By jasoncatsun on Mar 15, 2008
Some key attributes that apply to cloud computing based on the industry's use Circa 2007:
\*Certainly Internet-based and very network centric (unbounded from physical constraints per Mr John Kirby)
\*A Level of Infrastructure (or device) abstraction, which in itself is can be part of the service provided (e.g. Amazon EC3)
\*A Level of management automation (in fact according to the WikiPedia Definition -- if this is not an element its "just a data center." This is an important distinction, in fact many applications that are considered cloud computing today include APIs that help with control of the service.
\*In general there are economic reasons around the adoption of Cloudness -- e.g. cheaper to use Amazon's storage utility than having your own storage in your data center taking up space, power, cooling, admin time, upfront costs, etc.
\*The cloud itself is a provisionable "target" -- if I need a new service or service instance, its provided by the cloud \*Some level of data abstraction in which the data you need is always available but its available everywhere (not the device)
In terms of general usage of the term "cloud computing" it seems that only one thing is common -- its network centric with some level of automation that can provision resources or services automatically.
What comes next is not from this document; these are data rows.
(* ===== verification/FloatExact.v ===== *)
(** * Integers in [double]s

    The evaluator of Cypher expressions computes with integers as [double]s.
    A [double] that is the integer [a] exactly is described by [is_int x a];
    conversion, sum, difference, product and remainder of such numbers are
    exact while the result is below 2^53 in size.  The functions of the math
    library that the evaluator uses, but for [pow], are defined here. *)

From stdpp Require Import base list numbers.
From Stdlib Require Import ZArith Lia.
From Stdlib Require Import SpecFloat.
From S2P Require Import Prelude Float32 FloatOrder.

Local Open Scope Z_scope.

(** ** The math library *)

(** The remainder of the division cut to an integer; it is always exact. *)
Definition f64_fmod (x y : f64) : f64 :=
  match x, y with
  | S754_nan, _ | _, S754_nan | S754_infinity _, _ | _, S754_zero _ => S754_nan
  | _, S754_infinity _ | S754_zero _, _ => x
  | S754_finite sx mx ex, S754_finite _ my ey =>
      let ez := Z.min ex ey in
      binary_normalize 53 1024 (cond_Zopp sx (Zpos (shl_align mx ex ez).1 mod Zpos (shl_align my ey ez).1)) ez sx
  end.

(** A number below 2^53 in size, made an integer: [round n d] is [n / d]. *)
Definition f64_integral (round : Z -> Z -> Z) (x : f64) : f64 :=
  match x with
  | S754_finite s m (Zneg e) => binary_normalize 53 1024 (round (cond_Zopp s (Zpos m)) (2 ^ Zpos e)) 0 s
  | _ => x
  end.

Definition f64_floor : f64 -> f64 := f64_integral Z.div.
Definition f64_ceil : f64 -> f64 := f64_integral (fun n d => - (- n / d)).
(** Halves away from zero. *)
Definition f64_round : f64 -> f64 := f64_integral (fun n d => Z.sgn n * ((2 * Z.abs n + d) / (2 * d))).

(** ** Exact integers *)

Definition is_int (x : f64) (a : Z) : Prop :=
  match x with
  | S754_zero _ => a = 0
  | S754_finite s m e => -52 <= e /\ 2 ^ 52 <= Zpos m < 2 ^ 53 /\ cond_Zopp s (Zpos m) * 2 ^ (e + 52) = a * 2 ^ 52
  | _ => False
  end.

Definition exact_range (a : Z) : Prop := Z.abs a < 2 ^ 53.

Lemma cond_Zopp_opp (s : bool) (a : Z) : cond_Zopp (negb s) a = - cond_Zopp s a.
Proof. destruct s; cbn; lia. Qed.

Lemma is_int_opp (x : f64) (a : Z) : is_int x a -> is_int (SFopp x) (- a).
Proof.
  destruct x as [s|s| |s m e]; cbn [is_int SFopp]; [lia|done|done|]. intros (He & Hm & E). split; [done|]. split; [done|].
  rewrite cond_Zopp_opp. lia.
Qed.

Lemma scale_up (n e a k : Z) : 0 <= e + k -> 0 <= k <= 1074 -> n * 2 ^ (e + k) = a * 2 ^ k -> n * 2 ^ (e + 1074) = a * 2 ^ 1074.
Proof.
  intros He Hk E. replace (e + 1074) with (e + k + (1074 - k)) by lia. rewrite Z.pow_add_r, Z.mul_assoc, E by lia.
  rewrite <- Z.mul_assoc, <- Z.pow_add_r by lia. do 2 f_equal. lia.
Qed.

(** A positive value that [binary_round] does not change. *)
Lemma round_exact (n : positive) (e a : Z) : -1074 <= e -> Zpos n * 2 ^ (e + 1074) = a * 2 ^ 1074 -> exact_range a ->
  is_int (binary_round 53 1024 false n e) a.
Proof.
  intros He E Ha. unfold exact_range in Ha.
  assert (Hpos : 0 < a) by (pose proof (Z.pow_pos_nonneg 2 (e + 1074) ltac:(lia) ltac:(lia)); nia).
  assert (Esc : sc 53 1024 (Zpos n) e = a * 2 ^ 1074).
  { unfold sc. change (SpecFloat.emin 53 1024) with (-1074). by replace (e - -1074) with (e + 1074) by lia. }
  destruct (binary_round_value 53 1024 ltac:(lia) ltac:(lia) n e) as [Hg Hv]; [change (SpecFloat.emin 53 1024) with (-1074); lia|].
  rewrite Esc, rnd_exact in Hv by lia.
  assert (Hov : overflow 53 1024 = 2 ^ 1024 * 2 ^ 1074) by done. rewrite Hov in Hv. clear Hov.
  assert (H53 : 2 ^ 53 < 2 ^ 1024) by done. assert (H1074 : 0 < 2 ^ 1074) by done. rewrite Z.min_l in Hv by nia.
  destruct (binary_round 53 1024 false n e) as [s|s| |s m f] eqn:Ex; cbn [val is_int] in *.
  - nia.
  - change (overflow 53 1024) with (2 ^ 1024 * 2 ^ 1074) in Hv. nia.
  - nia.
  - destruct (good_finite 53 1024 ltac:(lia) s m f Hg) as (-> & Hf & Hm & Hc). cbn [cond_Zopp]. unfold sc in Hv.
    change (SpecFloat.emin 53 1024) with (-1074) in *. replace (f - -1074) with (f + 1074) in Hv by lia.
    assert (Hf52 : -52 <= f).
    { destruct (Z.le_gt_cases (-52) f) as [|Hlt]; [done|]. exfalso. pose proof (pow_le (f + 1074) 1021 ltac:(lia) ltac:(lia)) as Hp.
      pose proof (Z.pow_pos_nonneg 2 (f + 1074) ltac:(lia) ltac:(lia)). assert (2 ^ 1074 = 2 ^ 53 * 2 ^ 1021) by done.
      assert (0 < 2 ^ 1021) by done. nia. }
    split; [done|]. split; [split; [apply Hc; lia|done]|]. apply (Z.mul_reg_r _ _ (2 ^ 1022)); [done|].
    rewrite <- !Z.mul_assoc, <- !Z.pow_add_r by lia. replace (f + 52 + 1022) with (f + 1074) by lia. done.
Qed.

Lemma normalize_exact (n e a : Z) (s : bool) : -52 <= e -> n * 2 ^ (e + 52) = a * 2 ^ 52 -> exact_range a ->
  is_int (binary_normalize 53 1024 n e s) a.
Proof.
  intros He E Ha. destruct n as [|n|n]; cbn [binary_normalize].
  - cbn in *. lia.
  - apply round_exact; [lia| |done]. apply (scale_up _ _ _ 52); [lia|lia|done].
  - rewrite binary_round_opp. rewrite <- (Z.opp_involutive a). apply is_int_opp, round_exact; [lia| |unfold exact_range in *; lia].
    apply (scale_up _ _ _ 52); [lia|lia|lia].
Qed.

Lemma is_int_of_Z (a : Z) : exact_range a -> is_int (f64_of_Z a) a.
Proof. intros Ha. apply normalize_exact; [lia|done|done]. Qed.

(** The mantissa at a smaller exponent. *)
Lemma align_exact (m : positive) (e ez : Z) : -52 <= ez -> ez <= e -> Zpos (shl_align m e ez).1 * 2 ^ (ez + 52) = Zpos m * 2 ^ (e + 52).
Proof.
  intros Hz Hle. unfold shl_align. destruct (ez - e) as [|d|d] eqn:Ed; cbn [fst]; [by replace ez with e by lia|lia|].
  rewrite iter_xO, <- Z.mul_assoc, <- Z.pow_add_r by lia. do 2 f_equal. lia.
Qed.

Lemma cond_Zopp_mul (s : bool) (a b : Z) : cond_Zopp s a * b = cond_Zopp s (a * b).
Proof. destruct s; cbn; lia. Qed.

Lemma is_int_add (x y : f64) (a b : Z) : is_int x a -> is_int y b -> exact_range (a + b) -> is_int (f64_add x y) (a + b).
Proof.
  destruct x as [s1|s1| |s1 m1 e1], y as [s2|s2| |s2 m2 e2]; cbn [is_int]; try done.
  - intros -> -> _. by destruct s1, s2.
  - by intros -> Hy _.
  - intros Hx -> _. by rewrite Z.add_0_r.
  - intros (H1 & _ & E1) (H2 & _ & E2) Hr. unfold f64_add. cbn [SFadd]. apply normalize_exact; [lia| |done].
    rewrite Z.mul_add_distr_r, !cond_Zopp_mul, !align_exact, <- !cond_Zopp_mul by lia. lia.
Qed.

Lemma is_int_sub (x y : f64) (a b : Z) : is_int x a -> is_int y b -> exact_range (a - b) -> is_int (f64_sub x y) (a - b).
Proof.
  destruct x as [s1|s1| |s1 m1 e1], y as [s2|s2| |s2 m2 e2]; cbn [is_int]; try done.
  - intros -> -> _. by destruct s1, s2.
  - intros -> (H2 & Hm & E2) _. cbn. split; [done|]. split; [done|]. rewrite cond_Zopp_opp. lia.
  - intros Hx -> _. by rewrite Z.sub_0_r.
  - intros (H1 & _ & E1) (H2 & _ & E2) Hr. unfold f64_sub. cbn [SFsub]. apply normalize_exact; [lia| |done].
    rewrite Z.mul_sub_distr_r, !cond_Zopp_mul, !align_exact, <- !cond_Zopp_mul by lia. lia.
Qed.

(** A mantissa with too many digits is rounded as it is. *)
Lemma round_aux_long (s : bool) (m : positive) (e : Z) : 2 ^ 52 <= Zpos m -> -1074 <= e ->
  binary_round_aux 53 1024 s (Zpos m) e loc_Exact = binary_round 53 1024 s m e.
Proof.
  intros Hm He. unfold binary_round. rewrite digits2_digits. assert (Hd : 53 <= digits (Zpos m)).
  { pose proof (digits_bounds (Zpos m) ltac:(lia)) as [_ Hb]. destruct (Z.le_gt_cases 53 (digits (Zpos m))); [done|].
    pose proof (pow_le (digits (Zpos m)) 52). pose proof (digits_pos (Zpos m)). lia. }
  unfold shl_align. destruct (SpecFloat.fexp 53 1024 (digits (Zpos m) + e) - e) as [|d|d] eqn:Ed; [done|done|].
  unfold SpecFloat.fexp in Ed. lia.
Qed.

Lemma is_int_mul (x y : f64) (a b : Z) : is_int x a -> is_int y b -> exact_range (a * b) -> is_int (f64_mul x y) (a * b).
Proof.
  destruct x as [s1|s1| |s1 m1 e1], y as [s2|s2| |s2 m2 e2]; cbn [is_int]; try done; try (intros; cbn; lia).
  intros (H1 & Hm1 & E1) (H2 & Hm2 & E2) Hr. unfold f64_mul. cbn [SFmul]. rewrite round_aux_long by (rewrite ?Pos2Z.inj_mul; lia || nia).
  assert (E : cond_Zopp (xorb s1 s2) (Zpos (m1 * m2)) * 2 ^ (e1 + e2 + 1074) = a * b * 2 ^ 1074).
  { apply (scale_up _ _ _ 104); [lia|lia|]. replace (e1 + e2 + 104) with (e1 + 52 + (e2 + 52)) by lia. rewrite Z.pow_add_r, Pos2Z.inj_mul by lia.
    change (2 ^ 104) with (2 ^ 52 * 2 ^ 52). destruct s1, s2; cbn [xorb cond_Zopp] in *; nia. }
  destruct (xorb s1 s2); cbn [cond_Zopp] in E.
  - rewrite binary_round_opp, <- (Z.opp_involutive (a * b)). apply is_int_opp, round_exact; [lia|lia|unfold exact_range in *; lia].
  - by apply round_exact; [lia|..].
Qed.

Lemma is_int_fmod (x y : f64) (a b : Z) : is_int x a -> is_int y b -> b <> 0 -> exact_range a -> is_int (f64_fmod x y) (Z.rem a b).
Proof.
  destruct x as [s1|s1| |s1 m1 e1], y as [s2|s2| |s2 m2 e2]; cbn [is_int]; try done; try (intros; done).
  - intros -> _ Hb _. cbn [f64_fmod is_int]. by apply Z.rem_0_l.
  - intros (H1 & Hm1 & E1) (H2 & Hm2 & E2) Hb Ha. cbn [f64_fmod]. set (ez := Z.min e1 e2).
    pose proof (align_exact m1 e1 ez ltac:(lia) ltac:(lia)) as A1. pose proof (align_exact m2 e2 ez ltac:(lia) ltac:(lia)) as A2.
    set (p1 := (shl_align m1 e1 ez).1) in *. set (p2 := (shl_align m2 e2 ez).1) in *.
    assert (Ea : Z.abs a * 2 ^ 52 = Zpos p1 * 2 ^ (ez + 52)) by (destruct s1; cbn [cond_Zopp] in E1; lia).
    assert (Eb : Z.abs b * 2 ^ 52 = Zpos p2 * 2 ^ (ez + 52)) by (destruct s2; cbn [cond_Zopp] in E2; lia).
    assert (Em : (Zpos p1 mod Zpos p2) * 2 ^ (ez + 52) = (Z.abs a mod Z.abs b) * 2 ^ 52).
    { rewrite <- !Z.mul_mod_distr_r by lia. by rewrite Ea, Eb. }
    assert (Er : Z.rem a b = cond_Zopp s1 (Z.abs a mod Z.abs b)).
    { rewrite <- Z.rem_mod_nonneg by lia. rewrite Z.rem_abs_r, Z.rem_abs_l by done.
      assert (Hs : if s1 then a < 0 else 0 < a) by (destruct s1; cbn [cond_Zopp] in E1; pose proof (Z.pow_pos_nonneg 2 (e1 + 52)); nia).
      pose proof (Z.rem_nonneg a b Hb) as Hn. pose proof (Z.rem_nonpos a b Hb) as Hp. destruct s1; cbn [cond_Zopp]; lia. }
    rewrite Er. apply normalize_exact; [lia|by rewrite !cond_Zopp_mul, Em|].
    unfold exact_range in *. pose proof (Z.mod_pos_bound (Z.abs a) (Z.abs b) ltac:(lia)). pose proof (Z.mod_le (Z.abs a) (Z.abs b) ltac:(lia) ltac:(lia)).
    destruct s1; cbn [cond_Zopp]; lia.
Qed.

(** The integer itself, when cut to one. *)
Lemma is_int_trunc (x : f64) (a : Z) : is_int x a -> match x with S754_zero _ => a = 0 | S754_finite s m e => cond_Zopp s (Z.shiftl (Zpos m) e) = a | _ => False end.
Proof.
  destruct x as [s|s| |s m e]; cbn [is_int]; try done. intros (He & Hm & E).
  assert (Es : Z.shiftl (Zpos m) e * 2 ^ 52 = Zpos m * 2 ^ (e + 52)).
  { destruct (Z.le_gt_cases 0 e) as [Hp|Hn].
    - rewrite Z.shiftl_mul_pow2, <- Z.mul_assoc, <- Z.pow_add_r by lia. done.
    - rewrite <- (Z.opp_involutive e) at 1. rewrite Z.shiftl_opp_r, Z.shiftr_div_pow2 by lia.
      assert (Ek : 2 ^ 52 = 2 ^ (e + 52) * 2 ^ (- e)) by (rewrite <- Z.pow_add_r by lia; f_equal; lia).
      assert (Ed : (2 ^ (- e) | Zpos m)).
      { exists (Z.abs a). apply (Z.mul_reg_r _ _ (2 ^ (e + 52))); [pose proof (Z.pow_pos_nonneg 2 (e + 52)); lia|].
        rewrite <- Z.mul_assoc, (Z.mul_comm (2 ^ (- e))), <- Ek. destruct s; cbn [cond_Zopp] in E; nia. }
      destruct Ed as [k Ek2]. rewrite Ek2, Z.div_mul by (pose proof (Z.pow_pos_nonneg 2 (- e)); lia). rewrite Ek. ring. }
  destruct s; cbn [cond_Zopp] in *; nia.
Qed.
So what is the relationship to other business models or technology areas? Some comments:
Grid -- Grid could be seen as related to the management of the resources within the cloud, but in and of itself may not meet the "cloud" definition as the above suggest since the actual grid application is not part of the service provided. Namely a grid service that offers specific simulations for a customer's business vs a GENERALIZED grid compute utility is more "cloudlike"
So it would seem that a grid utility could be considered a cloud application??
Since I used Utility -- Utility is often seen as a multi-user service environment to host many different applications, again provisioned at finer temporal granularity (e.g. run-time to perhaps billed as a hourly, daily, weekly, monthly charge). Utility in and of itself again like grid is application dependent in terms of the application of cloudness.
Software as a Service -- SaaS provides specific applications as a network-centric multi-user service (e.g. Salesforce.com)
So it would seem that cloud computing is defined uniquely as the combination of management abstraction/automation + network-centric data-centric applications. In fact, the focus is squarely on the data (and its control APIs) and very little else.